Provided records Start Marker

(** ** The two halves of the learning-rate registry *)

Section RegistryClaims.
Context `{Float64 F}.
Implicit Types (self : Mup F).

(** C10.  After any calls the sgd and the adam registry have the same
    keys, parent by parent and name by name, so that one is empty exactly
    when the other is and the check on the adam registry decides both; a
    recording that returns has written both under the same key. *)
Theorem lr_registries_share_keys (cs : list call) :
  let self := self_ (after_calls cs) in
  keys2 (_sgd_lrs self) = keys2 (_adam_lrs self) ∧
  (∀ parent name, is_Some (lookup2 parent name (_sgd_lrs self)) ↔
                  is_Some (lookup2 parent name (_adam_lrs self))) ∧
  (size (_adam_lrs self) = 0%nat ↔ lr_registry_empty self) ∧
  (∀ full_name sgd_lr adam_lr self',
     run (set_lrs full_name sgd_lr adam_lr) self = (self', inr ()) →
     ∃ parent name, records_lrs parent name sgd_lr adam_lr self').
Proof.
  cbv zeta. destruct (session_inv_after_calls cs) as [Hmirror _].
  split; [done|split; [|split]].
  - intros parent name. split; apply lookup2_keys2; done.
  - by apply registries_mirror_empty.
  - intros fn sgd_lr adam_lr self' Hrun.
    destruct (set_lrs_effect fn sgd_lr adam_lr (self_ (after_calls cs)))
      as [Hsame|(parent & name & _ & Hfound)].
    + unfold set_lrs in Hrun. rewrite run_lift_bind in Hrun.
      destruct (unpack2 (rsplit slash fn)) as [e|[parent name]]; [done|].
      exists parent, name. injection Hrun as <-. apply records_lrs_with_lrs.
    + rewrite Hfound in Hrun. injection Hrun as <-.
      exists parent, name. apply records_lrs_with_lrs.
Qed.
End RegistryClaims.
Lemma sessions_stay_distinct_witness :
  kept_apart (conversationMemories
                (snd (POST chat_up (Parsed greeting) (chat_world env_configured))))
  /\ (forall s memory,
        Map_get s (conversationMemories (chat_world env_configured)) = Some memory ->
        Map_get s (conversationMemories
                     (snd (POST chat_up (Parsed greeting) (chat_world env_configured))))
        = Some memory)
  /\ (forall s1 s2 memory,
        Map_get s1 (conversationMemories
                      (snd (POST chat_up (Parsed greeting) (chat_world env_configured))))
        = Some memory ->
        Map_get s2 (conversationMemories
                      (snd (POST chat_up (Parsed greeting) (chat_world env_configured))))
        = Some memory -> s1 = s2)
  /\ (List.length (conversationMemories
                     (snd (POST chat_up (Parsed greeting) (chat_world env_configured))))
      <= List.length (conversationMemories (chat_world env_configured)) + 1)%nat
  /\ (forall events prompt memory content,
        history (snd (POST chat_up (Parsed greeting) (chat_world env_configured)))
        = (history (chat_world env_configured) ++ events)%list ->
        In (ChainStream prompt memory content) events ->
        exists input,
          Parsed greeting = Parsed input
          /\ memory <> None
          /\ memory = Map_get (session_of input)
                        (conversationMemories
                           (snd (POST chat_up (Parsed greeting)
                                   (chat_world env_configured))))).
Proof.
  refine (sessions_stay_distinct chat_up (Parsed greeting) (chat_world env_configured)
            _ (Normal greeting_response) _ _).
  - split; [constructor | reflexivity].
  - vm_compute. reflexivity.
Defined.

Lemma stream_is_not_delivered_witness :
  (exists memory e w',
     POST chat_up (Parsed greeting) (chat_world env_configured)
     = (Normal (plain_text 500 ("Error: " ++ e)), w')
     /\ Map_get (session_of greeting) (conversationMemories w') = Some memory
     /\ history w'
        = (history (chat_world env_configured)
           ++ [ChainStream (createPromptTemplate (persona_of greeting)) (Some memory)
                 (VStr "Hi")])%list
     /\ match stream chat_up (history (chat_world env_configured))
                (createPromptTemplate (persona_of greeting)) (Some memory) (VStr "Hi") with
        | Throw rejection => e = rejection
        | Normal _ =>
            ByteString (AI_PERSONAS_name (persona_of greeting)) = Throw e
            /\ exists unit, first_above_255 0 (AI_PERSONAS_name (persona_of greeting))
                            = Some (0, unit)
        end)
  /\ (forall req w0,
        exists r w1,
          POST chat_up req w0 = (Normal r, w1)
          /\ (status r = 400 \/ status r = 500)
          /\ exists text, body r = PlainText text).
Proof.
  apply (stream_is_not_delivered chat_up greeting (chat_world env_configured) (VStr "Hi"));
    reflexivity.
Defined.

Lemma invalid_messages_rejected_witness :
  POST chat_up (Parsed messages_as_text) (chat_world env_configured)
  = (Normal (plain_text 400 "Invalid messages format"), chat_world env_configured).
Proof.
  apply (invalid_messages_rejected chat_up messages_as_text (chat_world env_configured));
    reflexivity.
Defined.

End ChatCases.

Module StoreCases.
Import JS Eff Http Rag Ledger Provenance Scenario Cases StoreFacts.
Local Open Scope list_scope.

Lemma unsupported_type_rejected_witness :
  POST one_chunk rag_up (upload_request "photo.png" "image/png" "PNG")
       (initial env_configured)
  = (Normal (json_error 500
       "Server error: Unsupported file type. Please upload PDF, DOCX, or TXT files."),
     initial env_configured).
Proof.
  apply (unsupported_type_rejected one_chunk rag_up
           (upload_request "photo.png" "image/png" "PNG") (initial env_configured) picture);
    try reflexivity; discriminate.
Defined.

Lemma embedding_failure_keeps_store_witness :
  POST one_chunk embeddings_down
       (upload_request "notes.txt" "text/plain" "Meeting notes of Monday.") loaded
  = (Normal (json_error 500 "Server error: 429 Too Many Requests"),
     mkWorld (env loaded) (vectorStore loaded) (documentCount loaded)
             (history loaded ++ [EmbedDocuments ["Meeting notes of Monday."]])).
Proof.
  apply (embedding_failure_keeps_store one_chunk embeddings_down
           (upload_request "notes.txt" "text/plain" "Meeting notes of Monday.") loaded
           notes_file "Meeting notes of Monday." "429 Too Many Requests");
    reflexivity.
Defined.
Lemma C8_conservation_witness :
  exists g',
    gameState (step (Play (cardOf hearts RA)) sampleStart) = Some g'
    /\ Permutation (zones g') sampleDeck
    /\ List.length (zones g') = 52.
Proof.
  edestruct (C8_conservation sampleDeck (Play (cardOf hearts RA)) sampleStart)
    as (g' & E & Hp & _ & Hl).
  - apply (distinctb_NoDup String.eqb _ String.eqb_eq). vm_compute. reflexivity.
  - reflexivity.
  - apply permb_sound. vm_compute. reflexivity.
  - intros card [= <-] _. simpl. auto.
  - exists g'. auto.
Defined.

(* ================================================================== *)
(** ** Initialization *)
(* ================================================================== *)

(** The loop stops behind the longest prefix of eights. *)
Lemma skipEights_split (rest : list Card) (i : nat) :
  exists pre,
    (forall c, In c pre -> rank c = R8)
    /\ skipEights rest i = i + List.length pre
    /\ (rest = pre
        \/ exists top post, rest = pre ++ top :: post /\ rank top <> R8).
Proof.
  revert i. induction rest as [|c rest IH]; intros i; simpl.
  - exists []. simpl. split; [tauto|]. split; [lia | now left].
  - destruct (rank_eqb_spec (rank c) R8) as [H8|H8].
    + destruct (IH (S i)) as (pre & Hall & Hidx & Hshape).
      exists (c :: pre). simpl. split; [|split].
      * intros x [<- | Hx]; auto.
      * lia.
      * destruct Hshape as [-> | (top & post & -> & Htop)];
          [now left | right; eauto].
    + exists []. simpl. split; [tauto|]. split; [lia|].
      right. exists c, rest. auto.
Qed.

Lemma spliceOut_middle {A : Type} (pre post : list A) (x : A) :
  spliceOut (List.length pre) (pre ++ x :: post) = pre ++ post.
Proof.
  unfold spliceOut. rewrite firstn_app, Nat.sub_diag, firstn_all. simpl.
  rewrite app_nil_r. f_equal.
  induction pre as [|y pre IH]; simpl; [reflexivity | exact IH].
Qed.

(** What the [try] block does, by the shape of the cards left after the
    two hands are dealt. *)
Lemma initGameBody_cases (fresh : list Card) :
  let rest := skipn 8 (skipn 8 fresh) in
  ((forall c, In c rest -> rank c = R8)
   /\ exists m, initGameBody fresh = Thrown m)
  \/ (exists pre top post,
         rest = pre ++ top :: post
         /\ (forall c, In c pre -> rank c = R8)
         /\ rank top <> R8
         /\ initGameBody fresh
            = Dealt {| deck := pre ++ post;
                       discardPile := [top];
                       playerHand := firstn 8 fresh;
                       aiHand := firstn 8 (skipn 8 fresh);
                       currentSuit := suit top;
                       currentRank := rank top;
                       status := player_turn;
                       winner := None;
                       lastAction := "游戏开始！轮到你了。" |}).
Proof.
  intros rest. unfold initGameBody.
  change (skipn 8 (skipn 8 fresh)) with rest. clearbody rest.
  destruct (skipEights_split rest 0) as (pre & Hall & Hidx & Hshape).
  rewrite Hidx. simpl.
  destruct Hshape as [E | (top & post & E & Htop)].
  - left. subst rest. split; [assumption|].
    rewrite (proj2 (nth_error_None pre _) (le_n _)). eauto.
  - right. exists pre, top, post.
    split; [assumption|]. split; [assumption|]. split; [assumption|].
    rewrite E. rewrite nth_error_app2, Nat.sub_diag by lia. simpl.
    now rewrite spliceOut_middle.
Qed.

(** A fresh deck has a card that is not an eight among the cards left
    after the hands are dealt: it has four eights at most, and 36 cards
    are left. *)
Lemma fresh_rest_has_non_eight (fresh : list Card) :
  isFreshDeck fresh ->
  exists c, In c (skipn 8 (skipn 8 fresh)) /\ rank c <> R8.
Proof.
  intros (_ & Hfaces & Hlen).
  set (rest := skipn 8 (skipn 8 fresh)).
  assert (List.length rest = 36) as Hrest
    by (unfold rest; rewrite !length_skipn; lia).
  destruct (forallb (fun c => rank_eqb (rank c) R8) rest) eqn:Eall.
  2:{ assert (existsb (fun c => negb (rank_eqb (rank c) R8)) rest = true) as Ex.
      { clear - Eall. induction rest as [|c rest IH]; simpl in *;
          [discriminate|].
        destruct (rank_eqb (rank c) R8); simpl in *; auto. }
      apply existsb_exists in Ex as (c & Hc & H8).
      exists c. split; [assumption|].
      apply negb_true_iff in H8. now apply rank_eqb_neq. }
  exfalso.
  assert (NoDup (map face rest)) as Hnd.
  { rewrite <- (firstn_skipn 8 fresh), <- (firstn_skipn 8 (skipn 8 fresh)),
      !map_app in Hfaces.
    now apply NoDup_app_remove_l, NoDup_app_remove_l in Hfaces. }
  assert (incl (map face rest)
               [(hearts, R8); (diamonds, R8); (clubs, R8); (spades, R8)])
    as Hincl.
  { intros p Hp. apply in_map_iff in Hp as (c & <- & Hc).
    rewrite forallb_forall in Eall. specialize (Eall c Hc).
    apply rank_eqb_eq in Eall. unfold face. rewrite Eall.
    destruct (suit c); simpl; auto. }
  apply NoDup_incl_length in Hincl; [|assumption].
  rewrite length_map, Hrest in Hincl. simpl in Hincl. lia.
Qed.

(** C3, as the code has it. From a deck of 52 cards [initGame] deals the
    first eight cards to the player and the next eight to the computer.
    The initial discard is the first card that is not an eight among the
    36 cards left, scanning from index 0, which is the end opposite to
    the one draws are taken from; it is removed from the deck.  The
    initialization throws exactly when every card left is an eight,
    which a fresh deck excludes.  Otherwise the deck holds 35 cards, each
    hand 8, the discard pile 1, the target is the discard's suit and
    rank, the status is [player_turn] and there is no winner. *)
Theorem C3_initialize (fresh : list Card) (a : App) :
  List.length fresh = 52 ->
  let rest := skipn 8 (skipn 8 fresh) in
  ((exists m, initGameBody fresh = Thrown m)
   <-> (forall c, In c rest -> rank c = R8))
  /\ (isFreshDeck fresh -> exists g, initGameBody fresh = Dealt g)
  /\ (forall g,
         initGameBody fresh = Dealt g ->
         initGame fresh a = setGameState a g
         /\ exists pre top post,
             rest = pre ++ top :: post
             /\ (forall c, In c pre -> rank c = R8)
             /\ rank top <> R8
             /\ playerHand g = firstn 8 fresh
             /\ aiHand g = firstn 8 (skipn 8 fresh)
             /\ discardPile g = [top]
             /\ deck g = pre ++ post
             /\ List.length (deck g) = 35
             /\ List.length (playerHand g) = 8
             /\ List.length (aiHand g) = 8
             /\ List.length (discardPile g) = 1
             /\ currentSuit g = suit top
             /\ currentRank g = rank top
             /\ status g = player_turn
             /\ winner g = None).
Proof.
  intros Hlen rest.
  assert (List.length rest = 36) as Hrest
    by (unfold rest; rewrite !length_skipn; lia).
  pose proof (initGameBody_cases fresh) as Hcases. cbv zeta in Hcases.
  fold rest in Hcases.
  split; [|split].
  - split.
    + intros (m & Hm).
      destruct Hcases as [[Hall _] | (pre & top & post & _ & _ & _ & E)];
        [assumption | congruence].
    + intros Hall.
      destruct Hcases as [[_ Hm] | (pre & top & post & E & _ & Htop & _)];
        [assumption|].
      exfalso. apply Htop, Hall. rewrite E. apply in_elt.
  - intros Hfresh.
    destruct (fresh_rest_has_non_eight fresh Hfresh) as (c & Hc & H8).
    destruct Hcases as [[Hall _] | (pre & top & post & _ & _ & _ & E)];
      [|eauto].
    exfalso. apply H8, Hall, Hc.
  - intros g Hg. split; [unfold initGame; now rewrite Hg|].
    destruct Hcases as [[_ (m & Hm)] | (pre & top & post & E & Hall & Htop & Ed)];
      [congruence|].
    rewrite Ed in Hg. injection Hg as <-.
    cbn [deck discardPile playerHand aiHand currentSuit currentRank
         status winner].
    exists pre, top, post.
    assert (List.length (pre ++ post) = 35) as Hdeck.
    { rewrite E, !length_app in Hrest. simpl in Hrest.
      rewrite length_app. lia. }
    assert (List.length (firstn 8 fresh) = 8) as Hp
      by (rewrite length_firstn; lia).
    assert (List.length (firstn 8 (skipn 8 fresh)) = 8) as Ha
      by (rewrite length_firstn, length_skipn; lia).
    repeat split; assumption.
Qed.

Provided records End Marker

▶ _What is expected_: From the material above, set down exactly the lines between the line holding "- intros fn sgd_lr adam_lr self' Hrun." and the line holding "End RegistryClaims.", inclusive. Include nothing else.

▶ _Response_:
  - intros fn sgd_lr adam_lr self' Hrun.
    destruct (set_lrs_effect fn sgd_lr adam_lr (self_ (after_calls cs)))
      as [Hsame|(parent & name & _ & Hfound)].
    + unfold set_lrs in Hrun. rewrite run_lift_bind in Hrun.
      destruct (unpack2 (rsplit slash fn)) as [e|[parent name]]; [done|].
      exists parent, name. injection Hrun as <-. apply records_lrs_with_lrs.
    + rewrite Hfound in Hrun. injection Hrun as <-.
      exists parent, name. apply records_lrs_with_lrs.
Qed.
End RegistryClaims.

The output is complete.